L’ANOMALIA DELLO US OPEN – Da quando nel 2008 Federer vinse il suo ultimo US Open arrivando a quota cinque, rigorosamente consecutivi, nessuno è più riuscito a vincere per due anni di fila l’ultimo Slam della stagione. Così è stato chiesto a Nole quale possa essere il motivo e quali siano le peculiarità di questo torneo rispetto agli altri major anche dal suo specifico punto di vista: “Il mio bilancio nelle finali degli US Open è il peggiore di tutti gli Slam, credo. Ho perso alcune finali molto combattute e altre le ho vinte. Ma in generale credo che la costanza dei risultati qui sia stata piuttosto buona. È l’ultimo major dell’anno. Prima ci sono otto lunghi mesi di tennis per tutti i giocatori. Forse è questo il motivo per cui in questo Slam di solito ci sono più sorprese rispetto agli altri”.

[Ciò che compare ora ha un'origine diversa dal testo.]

Lemma heuristic_overlapping_witness :
  exists ps x, HeuristicOverlapping_solve two_attributes id two_stats two_workload dunit = Some (Ret ps) /\
    getStorageOverhead two_attributes id two_stats ps two_workload = Ret x /\ (1 <= length ps <= 3)%nat.
Proof.
  destruct (heuristic_overlapping Z.of_nat two_attributes id two_stats some_queries two_workload dunit) as (ps & x & E & Ex & _ & _ & _ & Hl).
  - intros l. reflexivity.
  - intros [=].
  - apply some_queries_known.
  - vm_compute. reflexivity.
  - apply two_sized.
  - apply two_single.
  - exists ps, x. split; [exact E|]. split; [exact Ex|exact Hl].
Defined.

Definition sort_with (c : nat -> nat -> bool) (l : list nat) : list nat :=
  @merge_sort nat (fun a b => c a b = true) (fun a b => decide (c a b = true)) l.

Lemma heuristic_nonoverlapping_witness :
  exists ps, HeuristicNonOverlapping_solve two_attributes id sort_with two_stats two_workload dunit = Ret ps /\
    concat ps ≡ₚ [0; 1]%nat.
Proof.
  destruct (heuristic_nonoverlapping Z.of_nat two_attributes id sort_with two_stats some_queries two_workload dunit)
    as (ps & x & E & _ & _ & Hc & _).
  - intros l. reflexivity.
  - intros c l. apply merge_sort_Permutation.
  - intros [=].
  - apply some_queries_known.
  - vm_compute. reflexivity.
  - apply two_sized.
  - apply two_single.
  - exists ps. split; [exact E|exact Hc].
Defined.

(** What the two find: the queries name both attributes twice and the second
    one once. *)
Example two_overlapping :
  HeuristicOverlapping_solve two_attributes id two_stats two_workload dunit = Some (Ret [[0; 1]; [1]]%nat).
Proof. vm_compute. reflexivity. Qed.

Example two_nonoverlapping :
  HeuristicNonOverlapping_solve two_attributes id sort_with two_stats two_workload dunit =
    Ret [[1; 0]]%nat.
Proof. vm_compute. reflexivity. Qed.

(** Averages of 8, 20 / 3 and 59 / 7 bytes: the size of the single partition is
    rounded above the size of the block, the threshold is never met, and the
    last turn merges the only partition with itself and drops it. *)
Example overlapping_drops_last :
  let attributes := attributes_ (new_schema [("a", INT64); ("b", STRING); ("c", STRING)])%string in
  let stats := [(0, (1, dofZ 8)); (1, (3, dofZ 20)); (2, (7, dofZ 59))] in
  (w ← addQuery Z.of_nat (newQuery dzero dunit ["a"; "c"]%string) (newQueryWorkload attributes);
   getStorageOverhead attributes id stats [[0; 2; 1]%nat] w) = Ret 0x3CB0000000000000 /\
  (w ← addQuery Z.of_nat (newQuery dzero dunit ["a"; "c"]%string) (newQueryWorkload attributes);
   or_undefined (HeuristicOverlapping_solve attributes id stats w dzero)) = Ret (Ret []).
Proof. vm_compute. split; reflexivity. Qed.

(** No candidate of the other solver is within that threshold. *)
Example nonoverlapping_asserts :
  let attributes := attributes_ (new_schema [("a", INT64); ("b", STRING); ("c", STRING)])%string in
  let stats := [(0, (1, dofZ 8)); (1, (3, dofZ 20)); (2, (7, dofZ 59))] in
  (w ← addQuery Z.of_nat (newQuery dzero dunit ["a"; "c"]%string) (newQueryWorkload attributes);
   HeuristicNonOverlapping_solve attributes id (fun _ l => match l with [0; 1; 2] => [0; 2; 1] | _ => l end)%nat stats w dzero) = AssertFailed.
Proof. vm_compute. reflexivity. Qed.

OBIETTIVO QUOTA 24 – Nole ha confermato di starsi divertendo in queste giornate di vigilia rispetto all’inizio del torneo, ma da lunedì si fa sul serio: “Di solito prima dell’inizio del torneo sono in città. Una volta iniziato il torneo, però, entriamo in modalità di isolamento totale. Un mio amico ha una bellissima tenuta con campi da tennis nel New Jersey. Ci stiamo solo io e la mia famiglia. Ci rilassiamo. Nei giorni di riposo tra una partita e l’altra è bello ricaricarsi per tornare in campo con più energia. La città è fantastica, ma dopo un po’ inizia a essere una distrazione. Quando inizia il torneo, c’è bisogno di tranquillità e di affrontare le cose giorno per giorno”.

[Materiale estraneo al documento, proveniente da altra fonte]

Lemma nonoverlapping_rows_ok storageThreshold size sum : s base stats (qw_attributes_ workload) = Ret sum ->
  getPartitionSize base iter stats (whole workload) = Ret size ->
  means (nonoverlapping_rows base iter stats workload storageThreshold e)
    (nonoverlapping_says (dadd dunit (ddiv storageThreshold (dsub dunit (ddiv (dmul sum (dofZ c_e)) size))))).
Proof.
  intros Esum Esize. unfold nonoverlapping_rows. cbn [env_A env_P env_Q env_of].
  destruct one_rows as (r1 & -> & H1). destruct accessed_rows as (r2 & E2 & H2). destruct accessed_rows_below as (r3 & E3 & H3).
  destruct both_rows as (r4 & E4 & H4). destruct (means_collect A _ _ used_rows) as (r5 & E5 & H5).
  destruct (means_collect A _ _ used_rows_below) as (r6 & E6 & H6).
  destruct (count_row (dadd dunit (ddiv storageThreshold (dsub dunit (ddiv (dmul sum (dofZ c_e)) size))))) as (r7 & E7 & H7).
  cbn [mbind outcome_bind]. rewrite E2. cbn [mbind outcome_bind]. rewrite E3. cbn [mbind outcome_bind]. rewrite E4. cbn [mbind outcome_bind].
  rewrite E5. cbn [mbind outcome_bind]. rewrite E6. cbn [mbind outcome_bind]. rewrite Esum. cbn [mbind outcome_bind].
  rewrite Esize. cbn [mbind outcome_bind]. rewrite E7. cbn [mbind outcome_bind].
  eexists. split; [reflexivity|]. intros tol b Ht. rewrite !Forall_app, H1, H2, H3, H4, H5, H6, H7 by done. split.
  - intros (? & ? & ? & ? & ? & ? & ?). split; eauto.
  - intros []. split_and!; eauto.
Qed.

(** *** The objective *)

Definition read_bytes (q : Z) : double := dmul block_overhead (freq q).
Definition read_attribute_bytes (a q : Z) : double := dmul (attribute_bytes a) (freq q).

Definition coefficient (i : Z) : double :=
  match var_of A A Q i with
  | VY p q => read_bytes q
  | VZ a p q => read_attribute_bytes a q
  | _ => dzero
  end.

Lemma coefficient_place v : valid_var A A Q v -> coefficient (place A A Q v) =
  match v with VY p q => read_bytes q | VZ a p q => read_attribute_bytes a q | _ => dzero end.
Proof. intros Hv. unfold coefficient. destruct (var_of_place A A Q ltac:(lia) ltac:(lia) HQ v Hv) as [-> _]. done. Qed.

(** The assignments of the objective write every cell its coefficient. *)
Lemma objective_writes_ok : exists writes, objective_writes base stats workload e = Ret writes /\
  Forall (fun w => 0 <= w.1 < num_vars e /\ w.2 = coefficient w.1) writes /\ forall i, 0 <= i < num_vars e -> i ∈ writes.*1.
Proof.
  unfold objective_writes. cbn [env_A env_P env_Q env_of].
  rewrite (collect_loop (upto A) (fun a => collect (upto A) (fun p => Ret [(x e a p, dzero)])) (fun a => upto A ≫= fun p => [(x e a p, dzero)])) by (intros; by apply collect_loop).
  cbn [mbind outcome_bind].
  rewrite (collect_loop (upto Q) _ (fun q => (upto A ≫= fun p => [(y e p q, read_bytes q)]) ++
    (upto A ≫= fun a => upto A ≫= fun p => [(z e a p q, read_attribute_bytes a q)]))).
  2:{ intros q Hq%elem_of_upto. rewrite (collect_loop (upto A) (fun p => f ← frequency workload q; Ret [(y e p q, dmul block_overhead f)]) (fun p => [(y e p q, read_bytes q)])) by (intros; by rewrite Hfreq).
      cbn [mbind outcome_bind]. rewrite (collect_loop (upto A) _ (fun a => upto A ≫= fun p => [(z e a p q, read_attribute_bytes a q)])); [done|].
      intros a Ha%elem_of_upto. apply collect_loop. intros p _. rewrite Havg by done. cbn [mbind outcome_bind]. by rewrite Hfreq. }
  cbn [mbind outcome_bind]. rewrite (collect_loop (upto A) _ (fun p => [(u e p, dzero)])) by done. cbn [mbind outcome_bind].
  eexists. split; [reflexivity|]. split.
  - assert (forall v c, valid_var A A Q v -> c = coefficient (place A A Q v) -> 0 <= place A A Q v < num_vars e /\ c = coefficient (place A A Q v)) as Hin.
    { intros v c Hv Hc. split; [by apply index_bounds; [lia..|]|done]. }
    apply Forall_forall. intros w Hw. rewrite !elem_of_app in Hw. destruct Hw as [Hw|[Hw|Hw]].
    + apply list_elem_of_bind in Hw as (a & Hw & Ha%elem_of_upto). apply list_elem_of_bind in Hw as (p & ->%list_elem_of_singleton & Hp%elem_of_upto).
      apply (Hin (VX a p)); [done|]. by rewrite coefficient_place.
    + apply list_elem_of_bind in Hw as (q & Hw & Hq%elem_of_upto). apply elem_of_app in Hw as [Hw|Hw].
      * apply list_elem_of_bind in Hw as (p & ->%list_elem_of_singleton & Hp%elem_of_upto). apply (Hin (VY p q)); [done|]. by rewrite coefficient_place.
      * apply list_elem_of_bind in Hw as (a & Hw & Ha%elem_of_upto). apply list_elem_of_bind in Hw as (p & ->%list_elem_of_singleton & Hp%elem_of_upto).
        apply (Hin (VZ a p q)); [done|]. by rewrite coefficient_place.
    + apply list_elem_of_bind in Hw as (p & ->%list_elem_of_singleton & Hp%elem_of_upto). apply (Hin (VU p)); [done|]. by rewrite coefficient_place.
  - intros i Hi. destruct (place_var_of A A Q ltac:(lia) ltac:(lia) HQ i Hi) as [Hv Ei]. rewrite <- Ei. clear Ei Hi.
    rewrite !fmap_app, !elem_of_app. destruct (var_of A A Q i) as [a p|p q|a p q|p]; cbn [valid_var place] in *.
    + left. apply (list_elem_of_fmap_2 fst _ (x e a p, dzero)). apply list_elem_of_bind. exists a. split; [|apply elem_of_upto; lia].
      apply list_elem_of_bind. exists p. split; [left|apply elem_of_upto; lia].
    + right; left. apply (list_elem_of_fmap_2 fst _ (y e p q, read_bytes q)). apply list_elem_of_bind. exists q. split; [|apply elem_of_upto; lia].
      apply elem_of_app. left. apply list_elem_of_bind. exists p. split; [left|apply elem_of_upto; lia].
    + right; left. apply (list_elem_of_fmap_2 fst _ (z e a p q, read_attribute_bytes a q)). apply list_elem_of_bind. exists q. split; [|apply elem_of_upto; lia].
      apply elem_of_app. right. apply list_elem_of_bind. exists a. split; [|apply elem_of_upto; lia].
      apply list_elem_of_bind. exists p. split; [left|apply elem_of_upto; lia].
    + right; right. apply (list_elem_of_fmap_2 fst _ (u e p, dzero)). apply list_elem_of_bind. exists p. split; [left|apply elem_of_upto; lia].
Qed.

Lemma num_vars_nonneg : 0 <= num_vars e.
Proof. pose proof num_vars_room. lia. Qed.

(** Every cell of the array is written before it is read. *)
Lemma objective_ok : objective base stats workload e = Ret (coefficient <$> upto (num_vars e)).
Proof.
  pose proof num_vars_nonneg as Hn. destruct objective_writes_ok as (writes & E & Hw & Hall). unfold objective. rewrite E. cbn [mbind outcome_bind].
  destruct (write_cells coefficient writes (replicate (Z.to_nat (num_vars e)) None)) as (arr & -> & Hl & Harr).
  { eapply Forall_impl; [exact Hw|]. intros w [? ?]. rewrite length_replicate, Z2Nat.id by lia. done. }
  rewrite length_replicate in Hl, Harr. assert (arr = (fun i => Some (coefficient i)) <$> upto (num_vars e)) as ->.
  { apply list_eq. intros k. rewrite list_lookup_fmap. destruct (decide (k < Z.to_nat (num_vars e))%nat) as [Hk|Hk].
    - rewrite Harr, decide_True by (done || (apply Hall; lia)). unfold upto. rewrite lookup_seqZ_lt by lia. done.
    - rewrite lookup_ge_None_2 by lia. unfold upto. by rewrite lookup_seqZ_ge by lia. }
  cbn [mbind outcome_bind]. clear. generalize (upto (num_vars e)). intros l.
  assert (forall acc, foldM (fun l v => v ← or_undefined v; Ret (l ++ [v])) acc ((fun i => Some (coefficient i)) <$> l) = Ret (acc ++ (coefficient <$> l))) as Hg; [|apply (Hg [])].
  induction l as [|i l IH]; intros acc; cbn [fmap list_fmap foldM]; [by rewrite app_nil_r|]. cbn [or_undefined mbind outcome_bind]. rewrite IH. by rewrite <- app_assoc.
Qed.

(** The value of the objective: the bytes of the blocks read, and of the
    attributes in them. *)
Lemma objective_value_ok b : objective_value b (coefficient <$> upto (num_vars e)) =
  total (fun q => total (fun p => exact_value (read_bytes q) * bit (b (y e p q)) +
    total (fun a => exact_value (read_attribute_bytes a q) * bit (b (z e a p q))) (upto A)) (upto A)) (upto Q).
Proof.
  pose proof num_vars_nonneg as Hn. unfold objective_value. rewrite length_fmap, length_upto by done.
  assert (zip (upto (num_vars e)) (coefficient <$> upto (num_vars e)) = (fun i => (i, coefficient i)) <$> upto (num_vars e)) as ->.
  { generalize (upto (num_vars e)). intros l. induction l as [|i l IH]; [done|]. cbn. by f_equal. }
  rewrite total_fmap. unfold entry_value. cbn [fst snd]. set (f := fun i => exact_value (coefficient i) * bit (b i)).
  destruct (counts_nonneg A A Q ltac:(lia) ltac:(lia) HQ) as (H1 & H2 & H3).
  unfold upto at 1. cbn [num_vars env_of]. rewrite !seqZ_app, !total_app by lia. rewrite !Z.add_0_l.
  rewrite (total_grid f A A 0), (total_grid f A Q (A * A)) by lia. replace (A * A * Q) with (Q * (A * A)) by lia.
  rewrite (total_grid f Q (A * A) (A * A + A * Q)) by lia.
  assert (forall v, valid_var A A Q v -> f (place A A Q v) = exact_value match v with VY p q => read_bytes q | VZ a p q => read_attribute_bytes a q | _ => dzero end * bit (b (place A A Q v))) as Hf.
  { intros v Hv. unfold f. by rewrite coefficient_place. }
  rewrite (total_zero _ (upto A)).
  2:{ intros a Ha%elem_of_upto. apply total_zero. intros p Hp%elem_of_upto. etransitivity; [by apply (Hf (VX a p))|]. rewrite exact_zero. lia. }
  rewrite (total_zero f (seqZ _ A)).
  2:{ intros i Hi%elem_of_seqZ. replace i with (place A A Q (VU (i - (A * A + A * Q + Q * (A * A))))) by (cbn [place]; unfold u; cbn [u_offset env_of]; lia).
      rewrite Hf by (cbn [valid_var]; lia). rewrite exact_zero. lia. }
  rewrite Z.add_0_l, Z.add_0_r, (total_swap _ (upto A)), <- total_add. apply total_ext. intros q Hq%elem_of_upto. rewrite total_add. f_equal.
  - apply total_ext. intros p Hp%elem_of_upto. apply (Hf (VY p q)). done.
  - change (upto (A * A)) with (seqZ 0 (A * A)). rewrite (total_grid (fun j => f (A * A + A * Q + (q * (A * A) + j))) A A 0) by lia.
    rewrite total_swap. apply total_ext. intros p Hp%elem_of_upto. apply total_ext. intros a Ha%elem_of_upto.
    etransitivity; [|by apply (Hf (VZ a p q))]. f_equal. cbn [place]. unfold z. cbn [z_offset env_A env_P env_of]. lia.
Qed.

Lemma length_loop {T} (f : Z -> list T) n k : 0 <= n -> (forall i, i ∈ upto n -> Z.of_nat (length (f i)) = k) -> Z.of_nat (length (upto n ≫= f)) = n * k.
Proof.
  intros Hn Hf. rewrite <- (length_upto n Hn) at 2. revert Hf. generalize (upto n). intros l Hf. induction l as [|i l IH]; [done|].
  cbn [mbind list_bind length]. rewrite length_app, Nat2Z.inj_add, IH, Hf by (intros; try apply Hf; set_solver). lia.
Qed.

(** As many names as variables. *)
Lemma name_variables_ok : exists vname, name_variables e = Ret vname /\ Z.of_nat (length vname) = num_vars e.
Proof.
  unfold name_variables. cbn [env_A env_P env_Q env_of]. set (vname := _ ++ _ ++ _ ++ _). assert (Z.of_nat (length vname) = num_vars e) as Hl.
  { unfold vname. rewrite !length_app, !Nat2Z.inj_add. cbn [num_vars env_of].
    rewrite (length_loop _ A A) by (lia || (intros; by rewrite (length_loop _ A 1) by (lia || done); lia)).
    rewrite (length_loop _ A Q) by (lia || (intros; by rewrite (length_loop _ Q 1) by (lia || done); lia)).
    rewrite (length_loop _ A (A * Q)) by (lia || (intros; rewrite (length_loop _ A Q) by (lia || (intros; rewrite (length_loop _ Q 1) by (lia || done); lia)); lia)).
    rewrite (length_loop _ A 1) by (lia || done). lia. }
  exists vname. split; [|done]. rewrite Hl, Z.eqb_refl. done.
Qed.
End Programs.

(** ** Reading the solution *)

(** The assignment of a solution. *)
Definition bits_of (sol : list double) (i : Z) : bool :=
  match sol !! Z.to_nat i with Some v => deqb v dunit | None => false end.

(** The attributes of the [p]-th partition. *)
Definition slot (A Q : Z) (b : Z -> bool) (p : Z) : Partition := Z.to_nat <$> filter (fun a => b (x (env_of A A Q) a p) = true) (upto A).

Definition nonempty (ps : Partitions) : Partitions := filter (fun part => part <> []) ps.

Section Reading.
Context (workload : QueryWorkload) (A Q : Z) (HA : 1 <= A) (HQ : 0 <= Q).
#[local] Abbreviation e := (env_of A A Q).
Context (Hattrs : qw_attributes_ workload = seq 0 (Z.to_nat A)).
Context (sol : list double) (Hsol : Z.of_nat (length sol) = num_vars e).
#[local] Abbreviation b := (bits_of sol).

Lemma slot_NoDup p : NoDup (slot A Q b p).
Proof.
  unfold slot. apply NoDup_fmap_2_strong; [|apply NoDup_filter, NoDup_seqZ]. intros i j Hi Hj E.
  rewrite list_elem_of_filter, elem_of_upto in Hi. rewrite list_elem_of_filter, elem_of_upto in Hj. lia.
Qed.

Lemma elem_of_slot p a : a ∈ slot A Q b p <-> (a < Z.to_nat A)%nat /\ b (x e (Z.of_nat a) p) = true.
Proof.
  unfold slot. rewrite list_elem_of_fmap. setoid_rewrite list_elem_of_filter. setoid_rewrite elem_of_upto. split.
  - intros (i & -> & Hb & Hi). rewrite Z2Nat.id by lia. split; [lia|done].
  - intros [Hl Hb]. exists (Z.of_nat a). split; [by rewrite Nat2Z.id|]. split; [done|lia].
Qed.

Gli Slam sono i miei obiettivi maggiori al momento. Non so quanti altri ne avrò. Al momento non ho in mente una data di fine carriera. Capisco anche che a 36 anni le cose sono diverse, quindi devo essere più riconoscente, un po’ più presente, trattando ogni Slam come se fosse l’ultimo in termini di impegno e prestazioni. Vedo ogni Slam che gioco in questo momento come un’ulteriore opportunità d’oro per entrare nella storia”.